Relation to Prior Work

Failure to detect the critical region was considerably lower in this study than rates previously reported in radiology and pathology (30–35%).23,55 The hematoxylin and eosin (H&E) staining used on the present biopsy images tend to make some histopathological features visually salient, attracting attention.34,56,57 Also, unlike prior studies, we did not restrict interpretation times or the ability to zoom and pan the image. The ability to zoom and pan is critical to the clinical relevance of our study, but we acknowledge that this design could have increased the likelihood that critical regions were eventually detected.

Failure to recognize the relevance of critical features was higher in this study than in prior work,22 but was not a critical determinant of correctly describing features as successful feature descriptions still occurred 64% of the time whether or not there was an overlap of pROI and cROI. Our design examined the accuracy of feature description wherever the participants’ ROI was drawn, allowing us to examine the possibility that an accurate diagnosis could occur without focusing attention on our pre-determined expert consensus defined ROIs (i.e., leaving open the possibility that valuable diagnostic information could be found elsewhere on a slide).

Limitations

While the present study allowed relatively naturalistic image zooming and panning by participants, the interpretations were still done within an experimental context.

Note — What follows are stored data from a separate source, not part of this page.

(** The shares of a list of entries add up to the amount times the
    fraction of the total that the entries hold. *)
Lemma sum_of_shares amount total l added :
  Forall2 (fun (p : string * Q) t => tx_amount t = (amount * (snd p / total))%Q) l added ->
  forall b c,
    (fold_left addAmount added b
     == b + amount * ((fold_left (fun acc p => acc + snd p) l c - c) / total))%Q.
Proof.
  induction 1 as [|p t l added Hpt HF IH]; intros b c; simpl.
  - unfold Qdiv; ring.
  - rewrite (IH (addAmount b t) (c + snd p)%Q).
    unfold addAmount; rewrite Hpt; unfold Qdiv; ring.
Qed.

(** C7.  For a positive amount and allocation percentages whose sum
    exceeds the threshold, [allocateAmount] appends exactly one
    transaction per allocation entry, in key order, each dated as asked
    and of amount [amount * (percent / totalPct)], and these shares add
    up to the amount (in exact rational arithmetic). *)
Theorem allocateAmount_splits_whole_amount :
  forall (a : Account) (date : Date) (amount : Q) (note : string),
    (0 < amount)%Q ->
    (epsilon < totalPct (allocationPct a))%Q ->
    exists added : list Transaction,
      txs (allocateAmount date amount note a) = (txs a ++ added)%list
      /\ Forall2
           (fun p t =>
              tx_date t = date
              /\ tx_amount t = (amount * (snd p / totalPct (allocationPct a)))%Q
              /\ tx_category t = displayOrKey (fst p) (displayNames a))
           (allocationPct a) added
      /\ (sumAmounts added == amount)%Q.
Proof.
  intros a date amount note Hpos Htotal.
  unfold allocateAmount.
  destruct (Qle_bool (totalPct (allocationPct a)) epsilon) eqn:E.
  - apply Qle_bool_iff in E. exfalso. apply (Qlt_not_le _ _ Htotal E).
  - destruct (allocateShares_txs date amount note (totalPct (allocationPct a))
                (displayNames a) (allocationPct a) a (fun k => eq_refl))
      as [added [HT HF]].
    exists added; split; [exact HT|]; split; [exact HF|].
    assert (HF' : Forall2
              (fun (p : string * Q) t =>
                 tx_amount t = (amount * (snd p / totalPct (allocationPct a)))%Q)
              (allocationPct a) added).
    { eapply Forall2_impl; [|exact HF]. intros p t [_ [H _]]; exact H. }
    pose proof (sum_of_shares _ _ _ _ HF' 0%Q 0%Q) as S.
    unfold sumAmounts; fold addAmount. rewrite S.
    fold (totalPct (allocationPct a)).
    assert (Hnz : ~ (totalPct (allocationPct a) == 0)%Q).
    { intros Z0. rewrite Z0 in Htotal. revert Htotal. unfold epsilon.
      apply Qle_not_lt. unfold Qle; simpl; lia. }
    field. exact Hnz.
Qed.

Lemma allocateAmount_splits_whole_amount_witness :
  (0 < 100)%Q
  /\ (epsilon < totalPct (allocationPct newAccount))%Q
  /\ exists added : list Transaction,
      txs (allocateAmount (mkDate 2024 1 1) 100%Q "Salary" newAccount)
      = (txs newAccount ++ added)%list
      /\ Forall2
           (fun p t =>
              tx_date t = mkDate 2024 1 1
              /\ tx_amount t = (100 * (snd p / totalPct (allocationPct newAccount)))%Q
              /\ tx_category t = displayOrKey (fst p) (displayNames newAccount))
           (allocationPct newAccount) added
      /\ (sumAmounts added == 100)%Q.
Proof.
  split; [reflexivity|]. split; [reflexivity|].
  apply (allocateAmount_splits_whole_amount newAccount (mkDate 2024 1 1) 100%Q "Salary");
    reflexivity.
Defined.

Import StrMapFacts.

(* ================================================================== *)
(** ** Interest rules after an application *)

Lemma interestRule_advance upTo ie st :
  fst (interestRule upTo ie st) = advanceRule upTo ie.
Proof.
  unfold interestRule, advanceRule, interestProcessed.
  destruct (date_gtb (startDate ie) upTo); [reflexivity|].
  destruct (monthsBetweenInclusive (interestFrom ie) upTo <=? 0); reflexivity.
Qed.

Lemma interestRules_advance upTo im st :
  fst (interestRules upTo im st)
  = map (fun p => (fst p, advanceRule upTo (snd p))) im.
Proof.
  revert st; induction im as [|[k ie] r IH]; intros st; cbn [interestRules].
  - reflexivity.
  - pose proof (interestRule_advance upTo ie st) as H1.
    destruct (interestRule upTo ie st) as [ie' st']; simpl in H1.
    pose proof (IH st') as H2.
    destruct (interestRules upTo r st') as [r' st'']; simpl in *.
    rewrite H1, H2; reflexivity.
Qed.

Lemma applyInterestUpTo_interestMap upTo a :
  interestMap (applyInterestUpTo upTo a)
  = map (fun p => (fst p, advanceRule upTo (snd p))) (interestMap a).
Proof.
  unfold applyInterestUpTo.
  destruct (interestMap a) as [|e r] eqn:IM; [rewrite IM; reflexivity|].
  pose proof (interestRules_advance upTo (e :: r) (a, txs a)) as H.
  destruct (interestRules upTo (e :: r) (a, txs a)) as [im [a' w']]; simpl in H.
  exact H.
Qed.

Lemma advanceRule_capped upTo ie :
  interestProcessed upTo ie = true ->
  date_leb (lastAppliedDate (advanceRule upTo ie)) upTo = true.
Proof.
  unfold advanceRule; intros ->; cbn [set_lastAppliedDate lastAppliedDate].
  destruct (date_gtb _ upTo) eqn:G.
  - apply date_leb_refl.
  - apply date_leb_of_not_gtb, G.
Qed.

Lemma interestFrom_cases ie :
  (interestFrom ie = startDate ie /\ date_ltb (lastAppliedDate ie) (startDate ie) = true)
  \/ (interestFrom ie = lastAppliedDate ie
      /\ date_ltb (lastAppliedDate ie) (startDate ie) = false).
Proof.
  unfold interestFrom; destruct (date_ltb (lastAppliedDate ie) (startDate ie)); auto.
Qed.

(** A rule that has started and was last applied no later than the
    target date is processed. *)
Lemma interestProcessed_due upTo ie :
  monthInRange (startDate ie) -> monthInRange (lastAppliedDate ie) -> monthInRange upTo ->
  date_leb (startDate ie) upTo = true ->
  date_leb (lastAppliedDate ie) upTo = true ->
  interestProcessed upTo ie = true.
Proof.
  intros Ms Ml Mu Hs Hl. unfold interestProcessed, date_gtb.
  unfold date_leb in Hs; rewrite Hs; simpl.
  apply negb_true_iff, Z.leb_gt.
  destruct (interestFrom_cases ie) as [[-> _] | [-> _]];
    apply monthsBetweenInclusive_pos; assumption.
Qed.

(** A rule that starts after the target date, or was last applied after
    it, is not processed. *)
Lemma interestProcessed_not_due upTo ie :
  date_gtb (startDate ie) upTo = true \/ date_gtb (lastAppliedDate ie) upTo = true ->
  interestProcessed upTo ie = false.
Proof.
  unfold interestProcessed.
  destruct (date_gtb (startDate ie) upTo) eqn:Gs; [reflexivity|].
  intros [H | Gl]; [discriminate H|]. simpl.
  apply negb_false_iff, Z.leb_le.
  assert (F : date_ltb upTo (interestFrom ie) = true).
  { destruct (interestFrom_cases ie) as [[-> L] | [-> _]]; [|exact Gl].
    unfold date_gtb in *.
    apply date_ltb_spec in L, Gl. apply date_ltb_false in Gs.
    exfalso; lia. }
  unfold monthsBetweenInclusive; rewrite F; lia.
Qed.

(** C4 (as amended).  After [applyInterestUpTo d], every interest rule
    that had started and was last applied no later than [d] has a
    last-applied date no later than [d]; a rule that starts after [d],
    or was last applied after [d], is left unchanged.  So each rule
    either ends with a last-applied date no later than [d] or is not
    touched. *)
Theorem applyInterestUpTo_last_applied_capped :
  forall (a : Account) (d : Date) (k : string) (ie : InterestEntry),
    StrMap.find k (interestMap a) = Some ie ->
    exists ie' : InterestEntry,
      StrMap.find k (interestMap (applyInterestUpTo d a)) = Some ie'
      /\ (monthInRange (startDate ie) -> monthInRange (lastAppliedDate ie) ->
          monthInRange d ->
          date_leb (startDate ie) d = true -> date_leb (lastAppliedDate ie) d = true ->
          date_leb (lastAppliedDate ie') d = true)
      /\ (date_gtb (startDate ie) d = true \/ date_gtb (lastAppliedDate ie) d = true ->
          ie' = ie)
      /\ (date_leb (lastAppliedDate ie') d = true \/ ie' = ie).
Proof.
  intros a d k ie Hfind.
  exists (advanceRule d ie); split; [|split; [|split]].
  - rewrite applyInterestUpTo_interestMap, find_map_values, Hfind; reflexivity.
  - intros Ms Ml Md Hs Hl.
    apply advanceRule_capped, interestProcessed_due; assumption.
  - intros H. unfold advanceRule. rewrite (interestProcessed_not_due d ie H); reflexivity.
  - destruct (interestProcessed d ie) eqn:P.
    + left; apply advanceRule_capped, P.
    + right; unfold advanceRule; rewrite P; reflexivity.
Qed.

Lemma applyInterestUpTo_last_applied_capped_witness :
  StrMap.find "other" (interestMap twoRuleScenario)
  = Some (mkInterest "other" 1%Q true (mkDate 2024 1 1) (mkDate 2024 1 1))
  /\ exists ie' : InterestEntry,
      StrMap.find "other" (interestMap (applyInterestUpTo (mkDate 2024 3 1) twoRuleScenario))
      = Some ie'
      /\ date_leb (lastAppliedDate ie') (mkDate 2024 3 1) = true.
Proof.
  split; [reflexivity|].
  destruct (applyInterestUpTo_last_applied_capped twoRuleScenario (mkDate 2024 3 1) "other"
              (mkInterest "other" 1%Q true (mkDate 2024 1 1) (mkDate 2024 1 1)) eq_refl)
    as [ie' [Hf [Hdue _]]].
  exists ie'; split; [exact Hf|].
  apply Hdue; unfold monthInRange; simpl; try lia; reflexivity.
Defined.

(** C4 (counterexample).  With target 2024-03-01, the rule that only
    starts in 2025 keeps its last-applied date 2025-01-01, which is after
    the target; and a second call with the same target posts one more
    interest transaction and raises the total balance. *)
Lemma applyInterestUpTo_not_settled :
  let d := mkDate 2024 3 1 in
  let a1 := applyInterestUpTo d twoRuleScenario in
  let a2 := applyInterestUpTo d a1 in
  (exists ie, StrMap.find "saving" (interestMap a1) = Some ie
              /\ date_leb (lastAppliedDate ie) d = false)
  /\ List.length (txs a2) = S (List.length (txs a1))
  /\ txs a2 <> txs a1
  /\ ~ (balance a2 == balance a1)%Q.
Proof.
  cbv zeta. split; [|split; [|split]].
  - exists (mkInterest "saving" 1%Q true (mkDate 2025 1 1) (mkDate 2025 1 1)).
    split; vm_compute; reflexivity.
  - vm_compute; reflexivity.
  - intros H. apply (f_equal (@List.length _)) in H. vm_compute in H. discriminate H.
  - vm_compute. discriminate.
Qed.

(* ================================================================== *)
(** ** The category maps *)

Lemma categoriesGrow_refl a : categoriesGrow a a.
Proof. split; [|split; [|split]]; auto. Qed.

Lemma categoriesGrow_trans a b c :
  categoriesGrow a b -> categoriesGrow b c -> categoriesGrow a c.
Proof.
  intros [D1 [C1 [N1 I1]]] [D2 [C2 [N2 I2]]]; split; [|split; [|split]].
  - intros k H; apply D2, D1, H.
  - intros k H; apply C2, C1, H.
  - intros k H. destruct (N2 k H) as [Hb | Hc]; [|right; exact Hc].
    destruct (N1 k Hb) as [Ha | Hd]; [left; exact Ha | right; apply D2, Hd].
  - congruence.
Qed.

Viewing, annotation, and diagnostic behavior may differ from routine clinical practice, with errors arising at different phases of what is very likely an iterative interpretive process. Furthermore, while we used a small, standardized set of 14 cases to maximize efficiency and minimally interfere with pathologists’ busy schedules, a larger and more diverse set of cases is preferable for promoting generalizability. Replication in true clinical settings with more diverse cases is important.

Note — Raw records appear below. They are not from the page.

Lemma ensure_engines_beside (host : Host) (s s' : State) r :
  ensure_engines host s = (r, s') -> beside_config s' = beside_config s.
Proof.
  unfold ensure_engines. unfold bind at 1.
  destruct (config host s) as [[e|cfg] sc] eqn:Hcfg;
    destruct (config_shape host s _ _ Hcfg) as (_ & Hrest & _).
  - intros [= _ <-]. exact Hrest.
  - pose proof (config_result host s sc cfg Hcfg) as Hcc.
    unfold bind at 1. cbn [get_state].
    assert (Hset : forall r0 s0,
              (cfg' <- config host ;; s1 <- get_state ;;
               store_set cfg' (Dict.set "ENGINES" DEFAULT_ENGINE_CONFIG
                                        (deref (store s1) cfg'))) sc = (r0, s0) ->
              beside_config s0 = beside_config s).
    { intros r0 s0. unfold bind at 1. rewrite (config_cached host sc cfg Hcc).
      unfold bind at 1. cbn [get_state store_set modify].
      intros [= _ <-]. exact Hrest. }
    destruct (Dict.get "ENGINES" (deref (store sc) cfg)) as [v|]; [|apply Hset].
    destruct v; try apply Hset; cbn [has_iter ret raise]; intros [= _ <-]; exact Hrest.
Qed.

Lemma ensure_engines_caches_config (host : Host) (s s' : State) :
  ensure_engines host s = (inr tt, s') -> exists cfg, cached_config s' = Some cfg.
Proof.
  unfold ensure_engines. unfold bind at 1.
  destruct (config host s) as [[e|cfg] sc] eqn:Hcfg; [discriminate|].
  pose proof (config_result host s sc cfg Hcfg) as Hcc.
  unfold bind at 1. cbn [get_state].
  assert (Hset : forall s0,
            (cfg' <- config host ;; s1 <- get_state ;;
             store_set cfg' (Dict.set "ENGINES" DEFAULT_ENGINE_CONFIG
                                      (deref (store s1) cfg'))) sc = (inr tt, s0) ->
            exists c, cached_config s0 = Some c).
  { intros s0. unfold bind at 1. rewrite (config_cached host sc cfg Hcc).
    unfold bind at 1. cbn [get_state store_set modify].
    intros [= <-]. exists cfg. exact Hcc. }
  destruct (Dict.get "ENGINES" (deref (store sc) cfg)) as [v|]; [|apply Hset].
  destruct v; try apply Hset; cbn [has_iter ret raise];
    intros [= <-] || discriminate; exists cfg; exact Hcc.
Qed.

(** X4. An access of [config], [context], [templates] or [engines] that
    raises caches nothing for that property: the next access computes it
    again. *)
Theorem failures_are_not_cached (host : Host) (s s1 : State) (e : exn) :
  (config host s = (inl e, s1) -> cached_config s1 = None)
  /\ (context host s = (inl e, s1) -> cached_context s1 = None)
  /\ (templates host s = (inl e, s1) -> cached_templates s1 = None)
  /\ (engines host s = (inl e, s1) -> cached_engines s1 = None).
Proof.
  split; [apply config_failure|]. split; [|split].
  - unfold context, cached_property.
    destruct (cached_context s) eqn:Hc; [discriminate|].
    unfold bind at 1.
    destruct (config host s) as [[x|cfg] sc] eqn:Hcfg;
      destruct (config_shape host s _ _ Hcfg) as (_ & Hrest & _);
      unfold beside_config in Hrest; injection Hrest as Hx _ _ _ _ _.
    + intros [= _ <-]. congruence.
    + unfold bind at 1. cbn [get_state].
      destruct (Dict.get "context" (deref (store sc) cfg)) as [[]|];
        cbn [bind ret raise alloc]; intros [= _ <-] || discriminate; congruence.
  - unfold templates, cached_property.
    destruct (cached_templates s) eqn:Hc; [discriminate|].
    unfold catch. unfold bind at 1.
    destruct (config host s) as [[x|cfg] sc] eqn:Hcfg;
      destruct (config_shape host s _ _ Hcfg) as (_ & Hrest & _);
      unfold beside_config in Hrest; injection Hrest as _ Ht _ _ _ _.
    + destruct (is_ImproperlyConfigured x); intros [= _ <-]; congruence.
    + unfold bind at 1. cbn [get_state].
      destruct (Dict.get "templates" (deref (store sc) cfg)) as [tv|].
      * destruct tv;
          try (cbn [raise is_ImproperlyConfigured]; intros [= _ <-]; congruence).
        destruct (for_each template_item (deref (store sc) r) sc) as [[x|tm] s2] eqn:Hloop;
          pose proof (for_each_pure template_item template_item_pure _ _ _ _ Hloop) as ->.
        -- destruct (is_ImproperlyConfigured x); intros [= _ <-]; congruence.
        -- discriminate.
      * cbn [ret]. discriminate.
  - unfold engines, cached_property.
    destruct (cached_engines s) eqn:Hc; [discriminate|].
    unfold bind at 1.
    destruct (ensure_engines host s) as [[x|[]] s2] eqn:Hens;
      pose proof (ensure_engines_beside host s s2 _ Hens) as Hrest;
      unfold beside_config in Hrest; injection Hrest as _ _ He _ _ _.
    + intros [= _ <-]. congruence.
    + destruct (build_engines host s2) as [[x|engs] s3] eqn:Hbuild; [|discriminate].
      intros [= _ <-].
      destruct (ensure_engines_caches_config host s s2 Hens) as [cfg Hc2].
      destruct (build_engines_grows host s2 cfg _ _ Hc2 Hbuild) as [n ->]. cbn. congruence.
Qed.

(** The refused configuration of [Sample.bad_root] is read again, and
    accepted, once the two unknown keys are gone from the mapping. *)
Lemma failures_are_not_cached_witness :
  cached_config (snd (config Sample.bare_host (init (VDict 4) Sample.bad_root))) = None
  /\ fst (config Sample.bare_host
            (with_store (<[4 := [("ENGINES", VList [])]]> (store Sample.bad_root))
               (snd (config Sample.bare_host (init (VDict 4) Sample.bad_root)))))
     = inr 4.
Proof.
  split.
  - destruct (failures_are_not_cached Sample.bare_host (init (VDict 4) Sample.bad_root)
                (snd (config Sample.bare_host (init (VDict 4) Sample.bad_root)))
                (ImproperlyConfigured
                   [Lit "Unrecognized STATIC_TEMPLATES configuration directives: ";
                    Fmt (VList [VStr "bogus"; VStr "extra"])]))
      as (Hconfig & _).
    apply Hconfig. reflexivity.
  - reflexivity.
Defined.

Our histology form required participants to select a single most advanced diagnostic category, which facilitated statistical analyses but also masks some of the nuance and variety of disease discovered during review. In contrast, our open-ended text responses allowed for more nuanced descriptions but also introduced subjectivity and variability, particularly when interpreted by others (including our raters). While combining these two techniques was an important feature of our design, it also highlighted the inherent challenge faced by pathologists (especially post-graduate trainees) when describing and effectively communicating perceived histopathological features. In clinical contexts, pathologists must balance the objectivity and prescriptive value of a categorical diagnosis while also ensuring they are communicating the nuances of disease processes. While innovative, we appreciate the inherent subjectivity of scoring written annotations. The two-phase scoring procedure with independent expert raters increased the reliability of this process, as evidenced by the 94% inter-rater agreement. It is possible, however, that our experts developed specific terminology and associations for describing histopathological features that may not overlap entirely with intended meaning of participants’ descriptions, particularly descriptions written by those with less experience. While the raters were intentionally flexible in their interpretation of annotations and discussed discrepancies at length, when non-universally accepted descriptors were used, judging their intended meaning became more difficult.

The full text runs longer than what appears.